With a resurgent Russia, the U.S. announced Friday that it will re-establish a fleet of its Navy that it abolished nearly seven years ago as a cost-cutting measure.

The U.S. Navy's Second Fleet will be sent to the North Atlantic Ocean again, as the Pentagon plots ways to combat Russia's revanchist tendencies. According to the Pentagon, the Second Fleet will now have operational and administrative control over ships, aircraft and landing forces on the East Coast and the northern Atlantic Ocean.

"Our National Defense Strategy makes clear that we're back in an era of great power competition as the security environment continues to grow more challenging and complex," Chief of U.S. Naval Operations Admiral John Richardson said on Friday.

The U.S. National Defense Strategy for 2018 called attention to Moscow's forays into neighboring territories and stated that "Russia has violated the borders of nearby nations and pursues veto power over the economic, diplomatic, and security decisions of its neighbors."

Late last year, U.S. allies said Russia was patrolling the North Atlantic and may be looking to cut underwater Internet cables for espionage or sabotage purposes. Officials in the U.S., Canada and the U.K. claimed that Russia's activities in the North Atlantic were more prevalent than at any time since the Cold War.

"We have seen an extraordinary increase in Russian submarine activity over the last couple of years in the North Atlantic," U.K. Defense Secretary Sir Michael Fallon told the British House of Commons last year.

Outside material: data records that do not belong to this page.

(* ===== verification/AssemblerPool.v ===== *)
(** The memory pool keeps the promises reassembly relies on. *)

From S2P Require Import Prelude.
From S2P Require Import Bytes.
From S2P Require Import Budget.
From S2P Require Import Pool.
From S2P Require Import PoolInv.
From S2P Require Import PoolOps.
From S2P Require Import PoolRun.
From S2P Require Import Assembler.

#[global] Instance mem_pool : ReassemblyPool MemPool MemHandle Env := {
  pool_budget := budget;
  set_budget := set_cells;
  alloc_handle env p n :=
    let? '(p, r) := Pool.alloc_handle env p n in
    Ok (p, match r with inl h => Some h | inr _ => None end);
  release_handle env p h := Pool.release_handle (gc_now env) p h;
  validate_handle p h := is_ok (Pool.validate_handle p h);
  handle_len := handle_length;
  handle_trim h n := match handle_trim_to h n with Ok h => h | _ => h end;
  handle_slice := Pool.handle_slice;
  handle_write := handle_slice_mut }.

Lemma evolves_reads live p p' : evolves live p p' → same_reads (H:=MemHandle) live p p'.
Proof. intros He h Hin. apply (e_slice _ _ _ He h Hin). Qed.

Section laws.
Context (L m : nat).

(** The reassembly cell holds what others charged to it. *)
Lemma charged_extra p live extra : pool_inv L m p live extra → charged_bytes (H:=MemHandle) p = extra KReassembly.
Proof.
  intros HI. destruct (pi_budget _ _ _ _ _ HI) as (cells & Hb & Hk). unfold charged_bytes. simpl. rewrite Hb. simpl.
  destruct (Hk KReassembly) as (_ & Hu & _). simpl in Hu. lia.
Qed.

Lemma charged_same p p' live live' extra :
  pool_inv L m p live extra → pool_inv L m p' live' extra →
  charged_bytes (H:=MemHandle) p' = charged_bytes (H:=MemHandle) p.
Proof. intros HI HI'. by rewrite (charged_extra _ _ _ HI), (charged_extra _ _ _ HI'). Qed.

Lemma keeps_reads p p' live live' extra extra' live0 :
  pool_inv L m p live extra → pool_inv L m p' live' extra' → keeps live0 p p' →
  (∀ h, h ∈ live0 → h ∈ live) → (∀ h, h ∈ live0 → h ∈ live') → same_reads (H:=MemHandle) live0 p p'.
Proof. intros. by eapply evolves_reads, (keeps_evolves L m). Qed.

Lemma set_cells_inv p live extra cells cells' :
  pool_inv L m p live extra → budget p = Some cells → shm cells' = shm cells → file cells' = file cells →
  0 <= used_bytes (reassembly cells') <= limit_bytes (reassembly cells') →
  pool_inv L m (set_cells p cells') live (upd extra KReassembly (used_bytes (reassembly cells'))).
Proof.
  intros HI Hb Hs Hf Hr. eapply pool_inv_cells; [done|]. exists cells'. split; [done|].
  destruct (pi_budget _ _ _ _ _ HI) as (cells0 & Hb0 & Hk). rewrite Hb in Hb0. injection Hb0 as <-.
  intros [].
  - rewrite upd_ne by done. simpl. rewrite Hs. apply (Hk KShm).
  - rewrite upd_ne by done. simpl. rewrite Hf. apply (Hk KFile).
  - rewrite upd_eq. simpl. lia.
Qed.
End laws.

#[global] Program Instance mem_pool_laws : ReassemblyPoolLaws MemPool MemHandle Env := {
  pool_ok p live := ∃ L m extra, pool_inv L m p live extra }.
Next Obligation. intros p live live' Hp (L & m & extra & HI). do 3 eexists. by eapply pool_inv_perm. Qed.
Next Obligation.
  intros p live (L & m & extra & HI). destruct (pi_budget _ _ _ _ _ HI) as (cells & Hb & Hk).
  exists cells. split; [done|]. destruct (Hk KReassembly) as (? & Hu & ?). simpl in *. lia.
Qed.
Next Obligation.
  intros p live cells cells' (L & m & extra & HI) Hb Hs Hf Hr.
  pose proof (set_cells_inv L m p live extra cells cells' HI Hb Hs Hf Hr) as HI'. split; [by do 3 eexists|].
  split; [done|]. eapply keeps_reads; [exact HI|exact HI'|by apply keeps_same|done|done].
Qed.
Next Obligation.
  intros e p live n (L & m & extra & HI) Hn. simpl.
  destruct (alloc_handle_spec L m e live extra n p HI Hn) as (p' & r & -> & Hr). cbn [res_bind].
  eexists p', _. split; [done|]. destruct r as [h|err]; simpl in Hr.
  - destruct Hr as (HI' & Hk & Hl). split; [by eapply charged_same|]. split; [|split; [by do 3 eexists|done]].
    eapply keeps_reads; [exact HI|exact HI'|exact Hk|done|by right].
  - destruct Hr as (HI' & Hk & _). split; [by eapply charged_same|]. split; [|by do 3 eexists].
    eapply keeps_reads; [exact HI|exact HI'|exact Hk|done|done].
Qed.
Next Obligation.
  intros e p h live (L & m & extra & HI). simpl.
  destruct (release_handle_spec L m (gc_now e) live extra p h HI) as (p' & -> & HI' & Hk).
  exists p'. split; [done|]. split; [by do 3 eexists|]. split; [by eapply charged_same|].
  eapply keeps_reads; [exact HI|exact HI'|exact Hk|by right|done].
Qed.
Next Obligation.
  intros p h live (L & m & extra & HI). simpl. rewrite (validate_live L m p _ extra h HI ltac:(left)).
  split; [done|]. by eapply slice_live; [exact HI|left].
Qed.
Next Obligation.
  intros p h live off d b (L & m & extra & HI) Hoff Hd Hb. simpl in *.
  destruct (write_spec L m p live extra h off d HI Hoff Hd) as (p' & h' & b' & Hw & Hb' & Hs & HI' & Hl & He).
  assert (b' = b) as -> by congruence. exists p', h'. split; [done|]. split; [done|]. split; [by do 3 eexists|].
  split; [done|]. split; [by eapply charged_same|by apply evolves_reads].
Qed.
Next Obligation.
  intros p h live n b (L & m & extra & HI) Hn Hb. simpl in *.
  destruct (trim_spec L m p live extra h n HI Hn) as (h' & b' & -> & Hb' & Hs & HI').
  assert (b' = b) as -> by congruence. split; [by do 3 eexists|]. split; [|done].
  destruct (slice_live L m p _ extra h' HI' ltac:(left)) as (x & Hx & Hl). rewrite Hs in Hx. injection Hx as <-.
  rewrite <-Hl. destruct (slice_live L m p _ extra h HI ltac:(left)) as (y & Hy & Hl'). rewrite Hb in Hy. injection Hy as <-.
  unfold blen in *. rewrite length_take. lia.
Qed.
(* ===== verification/AssemblerSpec.v ===== *)
(** What chunk reassembly guarantees: every feed behaves as a map from chunk index to
    bytes prescribes, a complete set of chunks fed in any order gives back the message,
    and the reassembly budget is charged and refunded exactly. *)

From S2P Require Import Prelude.
From S2P Require Import Bytes.
From S2P Require Import Budget.
From S2P Require Import Float64.
From S2P Require Import Pressure.
From S2P Require Import Pool.
From S2P Require Import PoolSafe.
From S2P Require Import Assembler.
From S2P Require Import AssemblerPool.

(** ** Messages cut into chunks *)

(** Every chunk but the last is full. *)
Definition well_cut (size : Z) (chunks : list bytes) : Prop :=
  ∀ i d, chunks !! i = Some d → blen d <= size ∧ ((S i < length chunks)%nat → blen d = size).

Lemma well_cut_cons size d chunks :
  well_cut size (d :: chunks) → well_cut size chunks ∧ blen d <= size ∧ (chunks ≠ [] → blen d = size).
Proof.
  intros Hw. split_and!.
  - intros i x Hx. destruct (Hw (S i) x Hx) as [? Hf]. split; [done|]. intros ?. apply Hf. simpl. lia.
  - by apply (Hw 0%nat d).
  - intros Hne. apply (Hw 0%nat d); [done|]. destruct chunks; [done|]. simpl. lia.
Qed.

Lemma concat_at buf size chunks off :
  well_cut size chunks → (∀ i d, chunks !! i = Some d → at_off buf (off + Z.of_nat i * size) d) →
  0 <= off <= blen buf → at_off buf off (concat chunks).
Proof.
  revert off. induction chunks as [|d chunks IH]; intros off Hw Hat Hoff; [by apply at_off_nil|].
  apply well_cut_cons in Hw as (Hw & Hd & Hfull). cbn [concat]. apply at_off_app.
  pose proof (Hat 0%nat d eq_refl) as H0. rewrite Z.add_0_r in H0. split; [done|].
  apply at_off_bounds in H0. pose proof (blen_nonneg d). apply IH; [done| |lia].
  intros i x Hx. rewrite Hfull by (by intros ->). specialize (Hat (S i) x Hx).
  eapply at_off_eq; [exact Hat|]. lia.
Qed.

(** No chunk ends past the message, and the last one ends it. *)
Lemma chunk_end size chunks i d :
  well_cut size chunks → chunks !! i = Some d →
  Z.of_nat i * size + blen d <= blen (concat chunks)
  ∧ (S i = length chunks → Z.of_nat i * size + blen d = blen (concat chunks)).
Proof.
  revert i. induction chunks as [|x chunks IH]; intros i Hw Hi; [done|].
  apply well_cut_cons in Hw as (Hw & Hx & Hfull). cbn [concat]. rewrite blen_app.
  destruct i as [|i]; simpl in Hi.
  - simplify_eq. pose proof (blen_nonneg (concat chunks)). split; [lia|]. cbn [length]. intros [=].
    destruct chunks; [|done]. cbn. change (blen (@nil byte)) with 0. lia.
  - rewrite Hfull by (by intros ->). destruct (IH i Hw Hi) as [? Hl]. cbn [length].
    split; [lia|]. intros [=]. specialize (Hl ltac:(done)). lia.
Qed.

Viktor Chirkov, the head of the Russian Navy, has publicly said that the number of Russian submarine patrols have increased by around 50 percent over the past five years as Moscow extended its military activities into neighboring Ukraine and later Syria. Russian ships and submarines often travel through the North Sea on their way to the Western Mediterranean as a result of Moscow's involvement in Syria.